**What is expected**: Please write out exactly, and only, the lines from the first in the material below to the line containing "let range := region_range region in", both included.

-- Opening Marker --

(** ** [analyze_zones] *)

(** the three zones, whose variables the source names [hot_*], [warm_*], [cold_*] *)
Record Zones (A : Type) := MkZones { z_hot : A; z_warm : A; z_cold : A }.
Arguments MkZones {A}.
Arguments z_hot {A}.
Arguments z_warm {A}.
Arguments z_cold {A}.
Definition zones_map {A B} (f : A -> B) (z : Zones A) : Zones B :=
  MkZones (f (z_hot z)) (f (z_warm z)) (f (z_cold z)).
Definition zones_map2 {A B C} (f : A -> B -> C) (x : Zones A) (y : Zones B) : Zones C :=
  MkZones (f (z_hot x) (z_hot y)) (f (z_warm x) (z_warm y)) (f (z_cold x) (z_cold y)).

(** the variables of one window *)
Record WindowState := {
  ws_footprint : Z;
  ws_snapshot : Zones Z;
  ws_window : Zones WindowAccumulator;
  ws_acc : Zones ZoneAccumulator;
  ws_other : Z;
  ws_region_sample_bytes : Z
}.

Definition region_step (expected : Z) (zones : Zones AddressRange) (s : WindowState)
    (region : TraceRegion) : WindowState :=
  let range := region_range region in
  let size := u64_sat_sub (tg_end region) (tg_start region) in
  let ratio := normalized_ratio (tg_nr_accesses region) expected in
  let overlaps := zones_map (overlap range) zones in
  {| ws_footprint := u64_sat_add (ws_footprint s) size;
     ws_snapshot := zones_map2 u64_sat_add (ws_snapshot s) overlaps;
     ws_window := zones_map2 (fun o w => window_push o size ratio (tg_nr_accesses region) w)
                    overlaps (ws_window s);
     ws_acc := zones_map2 (fun o a => zone_push o size ratio (tg_age region) a)
                 overlaps (ws_acc s);
     ws_other := if u64_wrap (z_hot overlaps + z_warm overlaps + z_cold overlaps) =? 0
                 then u64_sat_add (ws_other s) 1 else ws_other s;
     ws_region_sample_bytes := u64_sat_add (ws_region_sample_bytes s) size |}.

(** the variables of the whole analysis *)
Record AnalysisState := {
  as_acc : Zones ZoneAccumulator;
  as_other : Z;
  as_region_sample_bytes : Z;
  as_footprints : list Z;
  as_target_footprints : list Z;
  as_outside_footprints : list Z;
  as_diagnostics : list WindowZoneDiagnostic
}.

Definition analysis_start : AnalysisState :=
  {| as_acc := MkZones ZoneAccumulator_default ZoneAccumulator_default ZoneAccumulator_default;
     as_other := 0; as_region_sample_bytes := 0; as_footprints := []; as_target_footprints := [];
     as_outside_footprints := []; as_diagnostics := [] |}.

Definition window_step (expected : Z) (zones : Zones AddressRange) (s : AnalysisState)
    (window : list TraceRegion) : AnalysisState :=
  let w := foldl (region_step expected zones)
             {| ws_footprint := 0; ws_snapshot := MkZones 0 0 0;
                ws_window := MkZones WindowAccumulator_default WindowAccumulator_default
                               WindowAccumulator_default;
                ws_acc := as_acc s; ws_other := as_other s;
                ws_region_sample_bytes := as_region_sample_bytes s |} window in
  let snapshot := ws_snapshot w in
  let ratios := zones_map window_ratio (ws_window w) in
  let target := u64_sat_add (u64_sat_add (z_hot snapshot) (z_warm snapshot)) (z_cold snapshot) in
  let outside := u64_sat_sub (ws_footprint w) target in
  {| as_acc := zones_map2 (fun r a => a r)
                 ratios (zones_map2 (fun n a r => zone_end_window r n a) snapshot (ws_acc w));
     as_other := ws_other w;
     as_region_sample_bytes := ws_region_sample_bytes w;
     as_footprints := as_footprints s ++ [ws_footprint w];
     as_target_footprints := as_target_footprints s ++ [target];
     as_outside_footprints := as_outside_footprints s ++ [outside];
     as_diagnostics := as_diagnostics s ++
       [{| wz_window_index := Z.of_nat (length (as_diagnostics s));
           wz_region_count := Z.of_nat (length window);
           wz_observed_bytes := ws_footprint w;
           wz_target_overlap_bytes := target;
           wz_outside_requested_bytes := outside;
           wz_hot_overlap_bytes := z_hot snapshot;
           wz_warm_overlap_bytes := z_warm snapshot;
           wz_cold_overlap_bytes := z_cold snapshot;
           wz_hot_normalized_ratio := z_hot ratios;
           wz_warm_normalized_ratio := z_warm ratios;
           wz_cold_normalized_ratio := z_cold ratios;
           wz_hot_raw_accesses := wa_raw_accesses (z_hot (ws_window w));
           wz_warm_raw_accesses := wa_raw_accesses (z_warm (ws_window w));
           wz_cold_raw_accesses := wa_raw_accesses (z_cold (ws_window w));
           wz_hot_overlapping_regions := wa_regions (z_hot (ws_window w));
           wz_warm_overlapping_regions := wa_regions (z_warm (ws_window w));
           wz_cold_overlapping_regions := wa_regions (z_cold (ws_window w));
           wz_expected_samples_per_region := expected |}] |}.

Definition signal_of (windows : Z) (zones : Zones AddressRange) (s : AnalysisState) :
    SignalEvidence :=
  let requested :=
    foldl (fun sum range => u64_sat_add sum (u64_sat_sub (ar_end range) (ar_start range))) 0
      [z_hot zones; z_warm zones; z_cold zones] in
  let stats := zones_map (zone_finish windows) (as_acc s) in
  let hot := z_hot stats in
  let warm := z_warm stats in
  let cold := z_cold stats in
  let observed := median_u64 (as_footprints s) in
  let target := median_u64 (as_target_footprints s) in
  let outside := median_u64 (as_outside_footprints s) in
  let outside_ratio :=
    if observed =? 0 then f64_zero else f64_div (f64_of_Z outside) (f64_of_Z observed) in
  let isolated := (0 <? target) && f64_le outside_ratio (f64_lit 50 100) in
  let hot_cold_margin := f64_sub (zs_normalized_ratio_p50 hot) (zs_normalized_ratio_p50 cold) in
  let warm_cold_margin := f64_sub (zs_normalized_ratio_mean warm) (zs_normalized_ratio_mean cold) in
  let enough_windows := 3 <=? windows in
  let all_overlap :=
    (0 <? zs_region_samples hot) && (0 <? zs_region_samples warm)
    && (0 <? zs_region_samples cold) in
  let distinguished :=
    f64_ge hot_cold_margin (f64_lit 10 100)
    && f64_gt (zs_normalized_ratio_mean hot)
         (f64_add (zs_normalized_ratio_mean cold) (f64_lit 10 100)) in
  let coherent :=
    f64_ge warm_cold_margin (f64_lit 2 100)
    && f64_gt (zs_normalized_ratio_mean hot) (zs_normalized_ratio_mean warm) in
  let reasons :=
    push_if (negb coherent) "warm_not_coherent"
    (push_if (negb distinguished) "hot_not_distinguished_from_cold"
    (push_if (negb isolated) "target_regions_not_isolated"
    (push_if (negb all_overlap) "missing_zone_overlap"
    (push_if (negb enough_windows) "missing_aggregation_windows" [])))) in
  {| sg_hot := hot; sg_warm := warm; sg_cold := cold;
     sg_other_region_samples := as_other s;
     sg_region_sample_bytes := as_region_sample_bytes s;
     sg_snapshot_observed_bytes_median := observed;
     sg_requested_target_bytes := requested;
     sg_observed_target_bytes_per_snapshot := target;
     sg_outside_requested_bytes := outside;
     sg_outside_requested_ratio := outside_ratio;
     sg_target_isolated := isolated;
     sg_window_diagnostics := as_diagnostics s;
     sg_hot_cold_margin := hot_cold_margin;
     sg_warm_cold_margin := warm_cold_margin;
     sg_hot_cold_distinguished := distinguished;
     sg_warm_coherent := coherent;
     sg_accepted := bool_decide (reasons = []);
     sg_reasons := reasons |}.

(** [None] is the division by zero of [expected_samples], which the loop over
    the windows calls. *)
Definition analyze_zones (windows : list (list TraceRegion)) (attrs : MonitoringAttrs)
    (hot warm cold : AddressRange) : option SignalEvidence :=
  let zones := MkZones hot warm cold in
  expected ← (match windows with [] => Some 0 | _ => expected_samples attrs end);
  Some (signal_of (Z.of_nat (length windows)) zones
          (foldl (window_step expected zones) analysis_start windows)).

(** ** Samples of a dataset, overhead *)

Inductive ObservationalLabel := Hot | Warm | Cold | InsufficientHistory.
#[export] Instance ObservationalLabel_eq_dec : EqDecision ObservationalLabel.
Proof. solve_decision. Defined.

Record DamonRegionSample := {
  dr_schema_version : string;
  dr_session_id : string;
  dr_timestamp_ns : Z;
  dr_target_id : Z;
  dr_pid : Z;
  dr_stable_identity : string;
  dr_region_start : Z;
  dr_region_end : Z;
  dr_region_size : Z;
  dr_hot_overlap_bytes : Z;
  dr_warm_overlap_bytes : Z;
  dr_cold_overlap_bytes : Z;
  dr_hot_overlap_fraction : f64;
  dr_warm_overlap_fraction : f64;
  dr_cold_overlap_fraction : f64;
  dr_other_bytes : Z;
  dr_nr_accesses : Z;
  dr_age : Z;
  dr_sample_us : Z;
  dr_aggr_us : Z;
  dr_update_us : Z;
  dr_expected_samples : Z;
  dr_normalized_access_ratio : f64;
  dr_observational_label : ObservationalLabel;
  dr_label_rule_version : string;
  dr_confidence : string;
  dr_evidence : list string;
  dr_source : string;
  dr_kernel : string;
  dr_operation_set : string
}.

Definition label_of (history_windows : Z) (ratio : f64) : ObservationalLabel :=
  if history_windows <? 3 then InsufficientHistory
  else if f64_ge ratio (f64_lit 70 100) then Hot
  else if f64_ge ratio (f64_lit 20 100) then Warm
  else Cold.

-- Closing Marker --

**Finished task**:
(** ** [analyze_zones] *)

(** the three zones, whose variables the source names [hot_*], [warm_*], [cold_*] *)
Record Zones (A : Type) := MkZones { z_hot : A; z_warm : A; z_cold : A }.
Arguments MkZones {A}.
Arguments z_hot {A}.
Arguments z_warm {A}.
Arguments z_cold {A}.
Definition zones_map {A B} (f : A -> B) (z : Zones A) : Zones B :=
  MkZones (f (z_hot z)) (f (z_warm z)) (f (z_cold z)).
Definition zones_map2 {A B C} (f : A -> B -> C) (x : Zones A) (y : Zones B) : Zones C :=
  MkZones (f (z_hot x) (z_hot y)) (f (z_warm x) (z_warm y)) (f (z_cold x) (z_cold y)).

(** the variables of one window *)
Record WindowState := {
  ws_footprint : Z;
  ws_snapshot : Zones Z;
  ws_window : Zones WindowAccumulator;
  ws_acc : Zones ZoneAccumulator;
  ws_other : Z;
  ws_region_sample_bytes : Z
}.

Definition region_step (expected : Z) (zones : Zones AddressRange) (s : WindowState)
    (region : TraceRegion) : WindowState :=
  let range := region_range region in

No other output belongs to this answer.